FIG. 3.

Jak1 and Jak2 are involved in MPA-induced Stat3 phosphorylation. C4HD cells were transiently transfected with 2 μg of DN Jak1 or DN Jak2 vector and then treated with MPA for 5 min or left untreated. Fifty micrograms of protein from cell lysates was electrophoresed, and Western blot assays were performed with antiphosphotyrosine Jak1 (A, upper part) or antiphosphotyrosine Jak2 (B, upper part) antibodies. Membranes were then stripped and hybridized with anti-Jak1 (A, lower part) and anti-Jak2 (B, lower part) antibodies. (C) Fifty micrograms of protein from cells transfected with the DN Jak1 (left part) or the DN Jak2 (right part) vector and subsequentlytreated with MPA for 5 min or left untreated was electrophoresed, and Western blot assays were performed with antiphosphotyrosine Stat3 (upper parts). Membranes were then stripped and hybridized with anti-Stat3 (lower parts) antibodies. (D) C4HD cells were treated with MPA for the indicated times or preincubated with the selective Src family kinase inhibitor PP2 or RU486 for 90 min and then treated with MPA. Fifty micrograms of protein from cell lysates was electrophoresed and immunoblotted with an antiphosphotyrosine c-Src antibody (upper part).

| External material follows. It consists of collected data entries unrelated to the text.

(** * Transaction Deletion Record: the resumable company-purge pipeline

    A shallow embedding of
    [erpnext/setup/doctype/transaction_deletion_record/transaction_deletion_record.py]
    together with the properties of its specification.

    The document class is embedded method by method.  The record store, the
    background queue and the notification cache it talks to through the
    [frappe] API are explicit components of a [World]; every method is a
    computation in a state-and-exception monad over that world. *)

From Stdlib Require Import ZArith String Ascii List Lia.
From stdpp Require Import gmap strings list fin_maps.

Local Open Scope string_scope.
Local Open Scope Z_scope.

(** ** Strings *)

Module Str.

(** [c in s] for a one-character needle. *)
Fixpoint contains (c : ascii) (s : string) : bool :=
  match s with
  | EmptyString => false
  | String d rest => if Ascii.eqb d c then true else contains c rest
  end.

(** [s.rsplit(sep, 1)] for a one-character separator: [Some (before, after)]
    around the last occurrence of [sep]; [None] stands for the one-element
    list [[s]] that Python returns when [sep] does not occur. *)
Fixpoint rsplit1 (sep : ascii) (s : string) : option (string * string) :=
  match s with
  | EmptyString => None
  | String c rest =>
      match rsplit1 sep rest with
      | Some (before, after) => Some (String c before, after)
      | None => if Ascii.eqb c sep then Some (EmptyString, rest) else None
      end
  end.

(** [s.replace(old, "")]: every non-overlapping occurrence of [old], found
    left to right, is removed.  [skip] counts the characters of the
    occurrence being removed that are still ahead.  Python leaves [s] as it
    is when [old] is empty. *)
Fixpoint remove_from (old : string) (skip : nat) (s : string) : string :=
  match s with
  | EmptyString => EmptyString
  | String c rest =>
      match skip with
      | S k => remove_from old k rest
      | O =>
          if String.prefix old s
          then remove_from old (Nat.pred (String.length old)) rest
          else String c (remove_from old O rest)
      end
  end.

Definition remove_all (old s : string) : string :=
  match old with
  | EmptyString => s
  | _ => remove_from old O s
  end.

Definition is_digit (c : ascii) : bool :=
  let n := nat_of_ascii c in (Nat.leb 48 n && Nat.leb n 57)%bool.

Fixpoint all_digits (s : string) : bool :=
  match s with
  | EmptyString => true
  | String c rest => (is_digit c && all_digits rest)%bool
  end.

Fixpoint has_non_digit (s : string) : bool :=
  match s with
  | EmptyString => false
  | String c rest => (negb (is_digit c) || has_non_digit rest)%bool
  end.

(** Value of a string of decimal digits, most significant first. *)
Fixpoint decimal_from (acc : Z) (s : string) : Z :=
  match s with
  | EmptyString => acc
  | String c rest => decimal_from (10 * acc + (Z.of_nat (nat_of_ascii c) - 48)) rest
  end.

Definition decimal (s : string) : Z := decimal_from 0 s.

(** SQL [LIKE]: [%] matches any run of characters, [_] any one character,
    and a backslash makes the next pattern character literal.  Characters
    are compared exactly (a binary collation). *)
Fixpoint like (pat : string) (s : string) : bool :=
  match pat with
  | EmptyString => match s with EmptyString => true | _ => false end
  | String p pat' =>
      if Ascii.eqb p "%" then
        (fix star (t : string) : bool :=
           (like pat' t ||
            match t with
            | EmptyString => false
            | String _ t' => star t'
            end)%bool) s
      else if Ascii.eqb p "_" then
        match s with
        | EmptyString => false
        | String _ s' => like pat' s'
        end
      else if Ascii.eqb p "\" then
        match pat' with
        | EmptyString =>
            match s with
            | String c EmptyString => Ascii.eqb c "\"
            | _ => false
            end
        | String q pat'' =>
            match s with
            | EmptyString => false
            | String c s' => (Ascii.eqb c q && like pat'' s')%bool
            end
        end
      else
        match s with
        | EmptyString => false
        | String c s' => (Ascii.eqb c p && like pat' s')%bool
        end
  end.

(** The greater of two strings in the byte-wise lexicographic order. *)
Definition max (a b : string) : string :=
  match String.compare a b with
  | Lt => b
  | _ => a
  end.

Definition max_list (l : list string) : option string :=
  match l with
  | [] => None
  | x :: rest => Some (fold_left max rest x)
  end.

End Str.

(** [frappe.utils.cint] is [int(float(s))], with 0 when that raises.  It is
    modelled on strings of decimal digits short enough for the float to be
    exact (at most 15 digits), where it is the decimal value; text that is
    not a number gives the default 0. *)
Definition cint (s : string) : Z :=
  match s with
  | EmptyString => 0
  | _ => if Str.all_digits s then Str.decimal s else 0
  end.

(** ** The record store *)

(** A cell of a table row. [DF.Check] columns hold [VInt 0] or [VInt 1]. *)
Inductive value : Type :=
| VNull
| VStr (s : string)
| VInt (z : Z).

Global Instance value_eq_dec : EqDecision value.
Proof. solve_decision. Defined.

(** A row maps column names to cells; a database maps a doctype name to the
    rows of its table, in storage order. *)
Abbreviation Row := (gmap string value).
Abbreviation DB := (gmap string (list (gmap string value))).

Definition col (r : Row) (c : string) : value := default VNull (r !! c).

Definition str_col (r : Row) (c : string) : option string :=
  match col r c with
  | VStr s => Some s
  | _ => None
  end.

Definition table (d : DB) (t : string) : list Row := default [] (d !! t).

(** [pluck=c] and list comprehensions such as [[r.name for r in rows]]. *)
Definition pluck (c : string) (rows : list Row) : list string :=
  omap (λ r, str_col r c) rows.

(** A filter [{c: s}] on a text column, and [{c: ["in", names]}]. *)
Definition col_is (c s : string) (r : Row) : Prop := col r c = VStr s.
Definition col_in (c : string) (names : list string) (r : Row) : Prop :=
  ∃ s, col r c = VStr s ∧ s ∈ names.

Global Instance col_is_dec c s r : Decision (col_is c s r).
Proof. unfold col_is. apply _. Defined.

Global Instance col_in_dec c names r : Decision (col_in c names r).
Proof.
  unfold col_in. destruct (col r c) as [|s|z] eqn:E.
  - right. intros (s' & H & _). discriminate.
  - destruct (decide (s ∈ names)) as [Hin|Hout].
    + left. eauto.
    + right. intros (s' & H & Hs). by simplify_eq.
  - right. intros (s' & H & _). discriminate.
Defined.

(** [frappe.get_all(doctype, filters=..., limit=n)]: the matching rows, at
    most [n] of them when a limit is given.  The order of the list of a
    table stands for the order in which the query returns its rows. *)
Definition get_all (d : DB) (doctype : string) (P : Row → Prop)
    `{!∀ r, Decision (P r)} (limit : option nat) : list Row :=
  let rows := filter P (table d doctype) in
  match limit with
  | Some n => take n rows
  | None => rows
  end.

(** [frappe.db.count(doctype, filters)]. *)
Definition db_count (d : DB) (doctype : string) (P : Row → Prop)
    `{!∀ r, Decision (P r)} : nat :=
  length (filter P (table d doctype)).

(** [frappe.db.delete(doctype, filters)] and SQL [delete from ... where]. *)
Definition db_delete (doctype : string) (P : Row → Prop)
    `{!∀ r, Decision (P r)} (d : DB) : DB :=
  alter (filter (λ r, ¬ P r)) doctype d.

(** SQL [update ... set c = v where P]. *)
Definition db_update (doctype : string) (P : Row → Prop)
    `{!∀ r, Decision (P r)} (c : string) (v : value) (d : DB) : DB :=
  alter (fmap (λ r, if decide (P r) then <[c := v]> r else r)) doctype d.

(** [frappe.db.get_value(doctype, name, c)]: the cell of the first row called
    [name]; [VNull] stands for Python's [None]. *)
Definition db_get_value (d : DB) (doctype name c : string) : value :=
  match filter (col_is "name" name) (table d doctype) with
  | r :: _ => col r c
  | [] => VNull
  end.

(** [create_batch(iterable, size)]: consecutive slices of [size] items. *)
Fixpoint create_batch_fuel {A} (fuel : nat) (l : list A) (size : nat) : list (list A) :=
  match fuel, l with
  | _, [] => []
  | O, _ => []
  | S fuel', _ => take size l :: create_batch_fuel fuel' (drop size l) size
  end.

Definition create_batch {A} (l : list A) (size : nat) : list (list A) :=
  create_batch_fuel (length l) l size.

(** ** The document *)

(** A row of the child doctype [Transaction Deletion Record Item].  The row
    is identified inside its table by [idx], the 1-based position that
    [Document.append] assigns; it stands for the row's primary key. *)
Record TransactionDeletionRecordItem : Type := {
  idx : nat;
  doctype_name : string;
  docfield_name : string;
  no_of_docs : Z;
  done : bool
}.

Record TransactionDeletionRecord : Type := {
  name : string;
  company : string;
  clear_notifications : bool;
  delete_bin_data : bool;
  delete_leads_and_addresses : bool;
  delete_transactions : bool;
  doctypes : list TransactionDeletionRecordItem;
  doctypes_to_be_ignored : list TransactionDeletionRecordItem;
  initialize_doctypes_table : bool;
  reset_company_default_values : bool;
  status : string
}.

Abbreviation Job := TransactionDeletionRecord.

(** [self.doctype]. *)
Definition self_doctype : string := "Transaction Deletion Record".

(** [self.batch_size], set by [__init__]. *)
Definition batch_size : nat := 5000.

(** Attribute assignment, one setter per attribute the class writes. *)
Definition set_clear_notifications (v : bool) (j : Job) : Job :=
  {| name := name j; company := company j; clear_notifications := v;
     delete_bin_data := delete_bin_data j;
     delete_leads_and_addresses := delete_leads_and_addresses j;
     delete_transactions := delete_transactions j; doctypes := doctypes j;
     doctypes_to_be_ignored := doctypes_to_be_ignored j;
     initialize_doctypes_table := initialize_doctypes_table j;
     reset_company_default_values := reset_company_default_values j;
     status := status j |}.
(* ===== verification/Traversal.v ===== *)
(** Traversals of a cause tree with explicit stacks, and the compositions and
    classifications built on them ([effect/internal/outcome/traversal.go],
    [parallel_causes.go], [status.go]). *)

From S2P Require Import Prelude Outcome.

(** * Traversals *)

Record CauseFolder (V A : Type) : Type := MkFolder {
  fold_Empty : unit -> A;
  fold_Failure : option V -> A;
  fold_Defect : Defect V -> A;
  fold_Interruption : Interruption -> A;
  fold_Then : A -> A -> A;
  fold_Both : A -> A -> A
}.
Arguments MkFolder {V A} _ _ _ _ _ _.
Arguments fold_Empty {V A} _ _.
Arguments fold_Failure {V A} _ _.
Arguments fold_Defect {V A} _ _.
Arguments fold_Interruption {V A} _ _.
Arguments fold_Then {V A} _ _ _.
Arguments fold_Both {V A} _ _ _.

Inductive foldStage : Type := evaluateNode | combineResults.

Section Traversal.
  Context {V : Type}.
  Implicit Types c : Cause V.

Section Fold.
  Context {A : Type} (folder : CauseFolder V A).

Definition foldLeaf (leaf : Cause V) : A :=
  match Kind leaf with
  | CauseFailure => fold_Failure folder (Failure leaf)
  | CauseDefect => fold_Defect folder (Cause_Defect leaf)
  | CauseInterrupt => fold_Interruption folder (Cause_Interruption leaf)
  | _ => fold_Empty folder tt
  end.

Definition combineFolds (kind : CauseKind) (left right : A) : A :=
  if bool_decide (kind = CauseThen) then fold_Then folder left right
  else fold_Both folder left right.

(** The loop's two slices, each as a list with its last element first. *)
Record fold_frame : Type := MkFoldFrame { ff_cause : Cause V; ff_stage : foldStage }.

(** One turn of the loop. [inr None] is an index out of range. *)
Definition fold_step (st : list fold_frame * list A)
    : (list fold_frame * list A) + option A :=
  match st with
  | ([], results) => inr (last results)
  | (current :: frames, results) =>
      match ff_stage current with
      | combineResults =>
          match results with
          | result_right :: result_left :: rest =>
              inl (frames, combineFolds (Kind (ff_cause current)) result_left result_right :: rest)
          | _ => inr None
          end
      | evaluateNode =>
          match Kind (ff_cause current) with
          | CauseThen | CauseBoth =>
              inl (MkFoldFrame (Child (Left (ff_cause current))) evaluateNode
                   :: MkFoldFrame (Child (Right (ff_cause current))) evaluateNode
                   :: MkFoldFrame (ff_cause current) combineResults
                   :: frames, results)
          | _ => inl (frames, foldLeaf (ff_cause current) :: results)
          end
      end
  end.

(** Turns one node costs: a composite is visited twice. *)
Fixpoint fold_cost (c : Cause V) : nat :=
  let 'MkCause k _ _ _ _ l r := c in
  match k with
  | CauseThen | CauseBoth =>
      S ((match l with None => 1 | Some l' => fold_cost l' end)
         + ((match r with None => 1 | Some r' => fold_cost r' end) + 1))
  | _ => 1
  end.

Definition FoldCause (root : Cause V) : option A :=
  default None
    (iterate fold_step (S (fold_cost root)) ([MkFoldFrame root evaluateNode], [])).

(** The recursive fold the loop stands for. *)
Fixpoint fold_reference (c : Cause V) : A :=
  let 'MkCause k _ _ _ _ l r := c in
  match k with
  | CauseThen | CauseBoth =>
      combineFolds k
        (match l with None => fold_Empty folder tt | Some l' => fold_reference l' end)
        (match r with None => fold_Empty folder tt | Some r' => fold_reference r' end)
  | _ => foldLeaf c
  end.
End Fold.

Section Visit.
  Context {S : Type} (visit : Cause V -> S -> bool * S).

(** The loop of [VisitCause] with the state its callback closes over. *)
Definition visit_step (st : list (Cause V) * S) : (list (Cause V) * S) + S :=
  match st with
  | ([], s) => inr s
  | (node :: stack, s) =>
      let '(continue, s') := visit node s in
      if continue then
        let stack := match Right node with None => stack | Some r => r :: stack end in
        let stack := match Left node with None => stack | Some l => l :: stack end in
        inl (stack, s')
      else inr s'
  end.

Fixpoint cause_size (c : Cause V) : nat :=
  let 'MkCause _ _ _ _ _ l r := c in
  Datatypes.S
    ((match l with None => 0 | Some l' => cause_size l' end)
     + (match r with None => 0 | Some r' => cause_size r' end)).

Definition VisitCause (root : Cause V) (s : S) : S :=
  default s (iterate visit_step (Datatypes.S (cause_size root)) ([root], s)).

(** The nodes of a tree, parent before left before right. *)
Fixpoint preorder (c : Cause V) : list (Cause V) :=
  let 'MkCause _ _ _ _ _ l r := c in
  c :: (match l with None => [] | Some l' => preorder l' end)
    ++ (match r with None => [] | Some r' => preorder r' end).

(** Visiting a list until the callback answers false. *)
Fixpoint visit_list (nodes : list (Cause V)) (s : S) : bool * S :=
  match nodes with
  | [] => (true, s)
  | node :: rest =>
      let '(continue, s') := visit node s in
      if continue then visit_list rest s' else (false, s')
  end.
End Visit.

Definition leftOf (root : Cause V) : Cause V :=
  match Left root with None => zeroCause | Some l => l end.

Definition rightOf (root : Cause V) : Cause V :=
  match Right root with None => zeroCause | Some r => r end.

Definition composeLike (root left right : Cause V) : Cause V :=
  if bool_decide (Kind root = CauseBoth) then Both left right else Then left right.

Definition set_Origin (c : Cause V) (o : Origin) : Cause V :=
  let 'MkCause k f d i _ l r := c in MkCause k f d i o l r.

(** [MapCauseFailure]: the recursion on [leftOf]/[rightOf] with the missing
    branch's result, the zero cause, written in place. *)
Fixpoint MapCauseFailure (root : Cause V) (transform : option V -> option V) : Cause V :=
  let 'MkCause k f d i o l r := root in
  match k with
  | CauseEmpty => zeroCause
  | CauseFailure => set_Origin (FailCause (transform f)) o
  | CauseDefect => DieCause d
  | CauseInterrupt => set_Origin (InterruptCause (Interruption_Cause i)) o
  | _ =>
      composeLike root
        (match l with None => zeroCause | Some l' => MapCauseFailure l' transform end)
        (match r with None => zeroCause | Some r' => MapCauseFailure r' transform end)
  end.

Definition defectFolder : CauseFolder V (Cause V) :=
  MkFolder
    (fun _ => zeroCause)
    (fun failure => DieCause (MkDefect failure EmptyString))
    DieCause
    (fun interruption => InterruptCause (Interruption_Cause interruption))
    Then Both.

Definition FailuresAsDefects (root : Cause V) : Cause V :=
  default zeroCause (FoldCause defectFolder root).

(** * Parallel composition ([parallel_causes.go]) *)

Definition induced_visitor (reason : option error) (node : Cause V) (induced : bool)
    : bool * bool :=
  let induced :=
    match Kind node with
    | CauseThen | CauseBoth => induced
    | CauseInterrupt =>
        induced && errors_is_nil (Interruption_Cause (Cause_Interruption node)) reason
    | _ => false
    end in
  (induced, induced).

Definition IsInduced (cause : Cause V) (reason : option error) : bool :=
  if IsEmpty cause || match reason with None => true | Some _ => false end then false
  else VisitCause (induced_visitor reason) cause true.

Inductive Side : Type := NeitherSide | LeftSide | RightSide.

#[export] Instance Side_eq_dec : EqDecision Side.
Proof. solve_decision. Defined.

Record PairOutcome : Type := MkPair {
  pair_Left : Exit V;
  pair_Right : Exit V;
  pair_First : Side
}.

Definition CombineParallelCauses (outcome : PairOutcome) (cancelReason : option error)
    : Cause V :=
  let left := ExitCause (pair_Left outcome) in
  let right := ExitCause (pair_Right outcome) in
  if IsInduced right cancelReason then left
  else if IsInduced left cancelReason then right
  else Both left right.

Definition CombineBranchCauses (exits : list (Exit V)) (cancelReason : option error)
    : Cause V :=
  foldl (fun result exit =>
           let cause := ExitCause exit in
           if IsInduced cause cancelReason then result else Both result cause)
    zeroCause exits.

(** * Classification ([status.go]) *)

Inductive EventStatus : Type :=
| EventStatusNone
| EventStatusSuccess
| EventStatusFailure
| EventStatusDefect
| EventStatusInterrupted.

#[export] Instance EventStatus_eq_dec : EqDecision EventStatus.
Proof. solve_decision. Defined.

Definition status_visitor (node : Cause V) (status : EventStatus) : bool * EventStatus :=
  match Kind node with
  | CauseDefect => (false, EventStatusDefect)
  | CauseInterrupt => (true, EventStatusInterrupted)
  | _ => (true, status)
  end.

Definition CauseStatus (cause : Cause V) : EventStatus :=
  VisitCause status_visitor cause EventStatusFailure.

Definition ExitStatus (exit : Exit V) : EventStatus :=
  if IsSuccess exit then EventStatusSuccess else CauseStatus (ExitCause exit).

Definition CleanupStatus (cleanup : Cause V) : EventStatus :=
  if IsEmpty cleanup then EventStatusSuccess else CauseStatus cleanup.

End Traversal.
Arguments PairOutcome : clear implicits.
(** Classification by severity: a defect anywhere outranks interruption,
    interruption outranks typed failure, and a success or an empty cleanup is
    a success. *)
Theorem CauseStatus_severity (c : Cause V) (x : Exit V) :
  CauseStatus c =
    (if existsb (fun n : Cause V => bool_decide (Kind n = CauseDefect)) (preorder c)
     then EventStatusDefect
     else if existsb (fun n : Cause V => bool_decide (Kind n = CauseInterrupt)) (preorder c)
     then EventStatusInterrupted
     else EventStatusFailure)
  /\ (IsSuccess x = true -> ExitStatus x = EventStatusSuccess)
  /\ (IsSuccess x = false -> ExitStatus x = CauseStatus (ExitCause x))
  /\ (CleanupStatus c = EventStatusSuccess <-> IsEmpty c = true).
Proof.
  assert (CauseStatus c <> EventStatusSuccess) as Hne.
  { unfold CauseStatus. rewrite VisitCause_eq, visit_status. by repeat case_match. }
  split; [unfold CauseStatus; by rewrite VisitCause_eq, visit_status|].
  unfold ExitStatus, CleanupStatus. split; [by intros ->|]. split; [by intros ->|].
  by destruct (IsEmpty c).
Qed.

End Facts.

Membrane was then stripped and hybridized with anti-c-Src antibody (lower part). (E) C4HD cells were preincubated with the selective Src family kinase inhibitor PP2 for 90 min and then treated with MPA for 5 min. Fifty micrograms of protein from cell lysates was electrophoresed and immunoblotted with antiphosphotyrosine Stat3, antiphosphotyrosine Jak1, and antiphosphotyrosine Jak2 antibodies. Membranes were then stripped and hybridized with anti-Stat3, anti-Jak1, and anti-Jak2 antibodies, respectively. These experiments were repeated three times with similar results. W, Western blot assay.